# Mutilated heads



## EyeballsStudio (Sep 17, 2013)

A while ago I got two styrofoam heads for free from a friend. I'm turning them into gruesome, disfigured mutilated heads using modeling clay, acrylic paint, acrylic caulking compound and wood glue.










I started by cutting up the heads with a hobby knife and a wood burning tool. For the left head, I removed the lower jaw, put it back into place using toothpicks and filled the gap using acrylic caulk. The wounds, nose and ears are sculpted with modeling clay.
To hide the styrofoam texture, I coated the heads with wood glue and then painted them with acrylic paints.










The next thing I'm going to do is putting steel wire stitches into them. For the left head, the mouth will be stitched together with wire and there will be hooks in the eye sockets, and for the right head, the eyes will be stitched. Also, the lower jaw will be attached to the head with hooks. I'm also going to add lots more dripping blood.
Too bad I didn't manage to finish them before Halloween. When my wife saw what I was building, she realized she married a sick, twisted mind.


----------



## Pumpkin5 (Aug 8, 2010)

:jol:Nice work!
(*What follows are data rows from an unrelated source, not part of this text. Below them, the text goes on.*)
Lemma add_record_room bb k r :
  builder_inv bb → rec_ok (keyed (k, r)) →
  Forall (λ a, klt (MemtableRecord.key a) k) (BlockBuilder.data bb) →
  BlockBuilder.data bb = [] ∨
    BlockBuilder.data_size bb + MemtableRecord.record_length r k <= SSTABLE_BLOCK_SIZE →
  ∃ bb', BlockBuilder.add_record bb k r = Ok (EnoughSpace, bb') ∧ builder_inv bb' ∧
    BlockBuilder.data bb' = BlockBuilder.data bb ++ [keyed (k, r)] ∧
    BlockBuilder.block_offset bb' = BlockBuilder.block_offset bb.
Proof.
  intros Hi [Henc Hr] Hf Hroom. simpl in Henc, Hr.
  pose proof (builder_size_u32 bb Hi) as [Hds Hlen].
  pose proof (records_size_len (BlockBuilder.data bb)) as Hpos. rewrite <- (bi_size bb Hi) in Hpos.
  pose proof (len_nonneg (BlockBuilder.data bb)) as Hl0.
  pose proof (rec_size_pos (keyed (k, r))) as Hrs. unfold rec_size in Hrs; simpl in Hrs.
  change (MemtableRecord.record_length (MemtableRecord.with_key r k) k)
    with (MemtableRecord.record_length r k) in *.
  unfold BlockBuilder.add_record. rewrite (wrap64_id (_ + _)) by word_lia.
  assert (negb (BlockBuilder.is_empty bb)
          && (SSTABLE_BLOCK_SIZE <? BlockBuilder.data_size bb + MemtableRecord.record_length r k)
          = false) as ->.
  { unfold BlockBuilder.is_empty. destruct Hroom as [-> | Hle]; [done|].
    apply andb_false_iff. right. apply Z.ltb_ge. done. }
  cbv zeta. rewrite (first_key_update bb k Hi Hf), (last_key_update bb k Hi Hf).
  eexists. split; [done|]. split; [|done].
  destruct Hi as [Hok Hs Hc Hsz Hlim Hfk Hlk Ho]. constructor; simpl.
  - apply Forall_app. split; [done|]. apply Forall_singleton. by split.
  - by apply keys_sorted_snoc.
  - rewrite wrap32_id by (rewrite Hc; word_lia). rewrite Hc, len_app. done.
  - rewrite records_size_app, Hsz. unfold records_size, rec_size. simpl.
    change (MemtableRecord.record_length (MemtableRecord.mk _ _ k _) k) with (MemtableRecord.record_length r k). lia.
  - destruct Hroom as [-> | Hle]; [by left | by right].
  - rewrite head_snoc. by destruct (head (BlockBuilder.data bb)).
  - rewrite last_snoc; simpl. by destruct k.
  - done.
Qed.

(** One iteration of the packing loop. *)
Lemma push_record_spec bb blocks k r :
  builder_inv bb → rec_ok (keyed (k, r)) →
  Forall (λ a, klt (MemtableRecord.key a) k) (BlockBuilder.data bb) →
  BlockBuilder.block_offset bb + packed_bound (BlockBuilder.data bb) <= isize_max →
  ∃ bb' new, push_record bb blocks k r = Ok (bb', blocks ++ new) ∧
    builder_inv bb' ∧ Forall block_wf new ∧
    blocks_records new ++ BlockBuilder.data bb' = BlockBuilder.data bb ++ [keyed (k, r)] ∧
    laid_out (BlockBuilder.block_offset bb) new (BlockBuilder.block_offset bb') ∧
    BlockBuilder.block_offset bb' <= BlockBuilder.block_offset bb + packed_bound (blocks_records new).
Proof.
  intros Hi Hr Hf Hoff. unfold push_record.
  destruct (decide (BlockBuilder.data bb = [] ∨
    BlockBuilder.data_size bb + MemtableRecord.record_length r k <= SSTABLE_BLOCK_SIZE)) as [Hroom|Hfull].
  - destruct (add_record_room bb k r Hi Hr Hf Hroom) as (bb' & -> & Hi' & Hd & Ho).
    exists bb', []. simpl. rewrite app_nil_r, Hd, Ho. split_and!; try done. lia.
  - apply Decidable.not_or in Hfull as [Hne Hgt%Z.nle_gt].
    pose proof (block_of_wf bb Hi Hne) as Hwf.
    pose proof (block_encode_bound _ Hwf) as Hb. unfold block_records in Hb; simpl in Hb.
    assert (MemtableRecord.record_length r k <= u32_max) as Hr' by apply Hr.
    pose proof (bi_offset bb Hi). pose proof (len_nonneg (Block.encode (block_of bb))).
    rewrite add_record_full by (done || word_lia).
    unfold mbind, res_bind. cbv beta iota.
    destruct (add_record_room
                (BlockBuilder.new (BlockBuilder.block_offset bb + len (Block.encode (block_of bb)))) k r)
      as (bb' & -> & Hi' & Hd & Ho); [apply builder_new_inv; lia | done | constructor | by left |].
    exists bb', [block_of bb]. simpl. rewrite Hd, Ho, app_nil_r. split_and!; try done.
    + by apply Forall_singleton.
    + unfold block_records. simpl. lia.
Qed.
Lemma blocks_records_app x y : blocks_records (x ++ y) = blocks_records x ++ blocks_records y.
Proof. apply bind_app. Qed.
Lemma laid_out_app off1 x off2 y off3 :
  laid_out off1 x off2 → laid_out off2 y off3 → laid_out off1 (x ++ y) off3.
Proof. revert off1. induction x as [|b x IH]; simpl; [by intros ? ->|]. intros off1 [? ?] ?; eauto. Qed.
Lemma packed_bound_nonneg rs : 0 <= packed_bound rs.
Proof.
  rewrite <- packed_bound_size. pose proof (records_size_len rs). pose proof (len_nonneg rs). lia.
Qed.

Lemma push_all_spec rs bb blocks :
  builder_inv bb → Forall rec_ok (keyed <$> rs) →
  keys_sorted (BlockBuilder.data bb ++ (keyed <$> rs)) →
  BlockBuilder.block_offset bb + packed_bound (BlockBuilder.data bb ++ (keyed <$> rs)) <= isize_max →
  ∃ bb' new, push_all bb blocks rs = Ok (bb', blocks ++ new) ∧
    builder_inv bb' ∧ Forall block_wf new ∧
    blocks_records new ++ BlockBuilder.data bb' = BlockBuilder.data bb ++ (keyed <$> rs) ∧
    laid_out (BlockBuilder.block_offset bb) new (BlockBuilder.block_offset bb').
Proof.
  revert bb blocks. induction rs as [|[k r] rs IH]; intros bb blocks Hi Hok Hs Hoff.
  { exists bb, []. simpl. rewrite !app_nil_r. done. }
  rewrite fmap_cons in *. apply Forall_cons_1 in Hok as [Hr Hok].
  rewrite cons_middle, (assoc_L (++)) in Hs, Hoff.
  pose proof Hs as [[_ Hf]%keys_sorted_snoc _]%keys_sorted_app.
  rewrite !packed_bound_app in Hoff. pose proof (packed_bound_nonneg (keyed <$> rs)).
  pose proof (packed_bound_nonneg [keyed (k, r)]).
  destruct (push_record_spec bb blocks k r Hi Hr Hf ltac:(lia))
    as (bb1 & new1 & Hp & Hi1 & Hw1 & Hd1 & Hl1 & Hb1).
  assert (packed_bound (blocks_records new1) + packed_bound (BlockBuilder.data bb1)
          = packed_bound (BlockBuilder.data bb) + packed_bound [keyed (k, r)]) as Hpb.
  { by rewrite <- !packed_bound_app, Hd1. }
  destruct (IH bb1 (blocks ++ new1)) as (bb2 & new2 & Hp2 & Hi2 & Hw2 & Hd2 & Hl2); [done | done | | |].
  { rewrite <- Hd1, <- (assoc_L (++)) in Hs. by apply keys_sorted_app in Hs as (_ & ? & _). }
  { rewrite packed_bound_app. cbv beta in Hpb. cbn [fst snd] in *. lia. }
  exists bb2, (new1 ++ new2). cbn [push_all]. rewrite Hp. simpl. rewrite Hp2, (assoc_L (++)).
  split_and!; [done | done | by apply Forall_app | | by eapply laid_out_app].
  rewrite blocks_records_app, <- (assoc_L (++)), Hd2, (assoc_L (++)), Hd1.
  by rewrite <- (assoc_L (++)).
Qed.

(** [build] panics exactly when the only key of the block is the empty one. *)
Lemma build_spec bb :
  builder_inv bb →
  BlockBuilder.build bb =
  match BlockBuilder.data bb with
  | [] => Ok None
  | d => if bool_decide (last_of d = []) then Panic else Ok (Some (block_of bb, []))
  end.
Proof.
  intros Hi. pose proof (builder_size_u32 bb Hi) as [Hds _].
  pose proof (records_size_len (BlockBuilder.data bb)) as Hpos. rewrite <- (bi_size bb Hi) in Hpos.
  pose proof (len_nonneg (BlockBuilder.data bb)).
  unfold BlockBuilder.build, BlockBuilder.is_empty, block_of.
  rewrite (wrap32_id (BlockBuilder.data_size bb)) by word_lia.
  rewrite (bi_first bb Hi), (bi_last bb Hi). unfold last_of, first_of.
  destruct (BlockBuilder.data bb) as [|r d] eqn:E; [done|]. simpl head. simpl fmap.
  destruct (last (r :: d)) as [r'|] eqn:El; [|by apply last_None in El]. simpl.
  by destruct (MemtableRecord.key r').
Qed.

(** The packed blocks of a sorted record list. *)
Record packed (rs : list MemtableRecord.t) (blocks : list Block.t) : Prop := {
  pk_wf : Forall block_wf blocks;
  pk_records : blocks_records blocks = rs;
  pk_layout : ∃ off, laid_out 0 blocks off
}.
I've never tried wood glue to add texture, hhhmmmm, I'll have to give that a go. (BTW, your wife is right)


----------



## EyeballsStudio (Sep 17, 2013)

And... they're finished! They turned out great:










Check out the build log with lots more pictures on my blog:

http://eyeballs-studio.blogspot.com/2016/11/gruesome-severed-heads.html


----------



## RoxyBlue (Oct 6, 2008)

They have kind of a mutilated evil clown head look to them, as if they're still laughing at you through their grotesqueness.


----------



## Hairazor (Mar 13, 2012)

Oh my, nice imagination


----------



## The-Hog-Flu (Oct 21, 2013)

Nice use of the foam skulls. I may need to try this


----------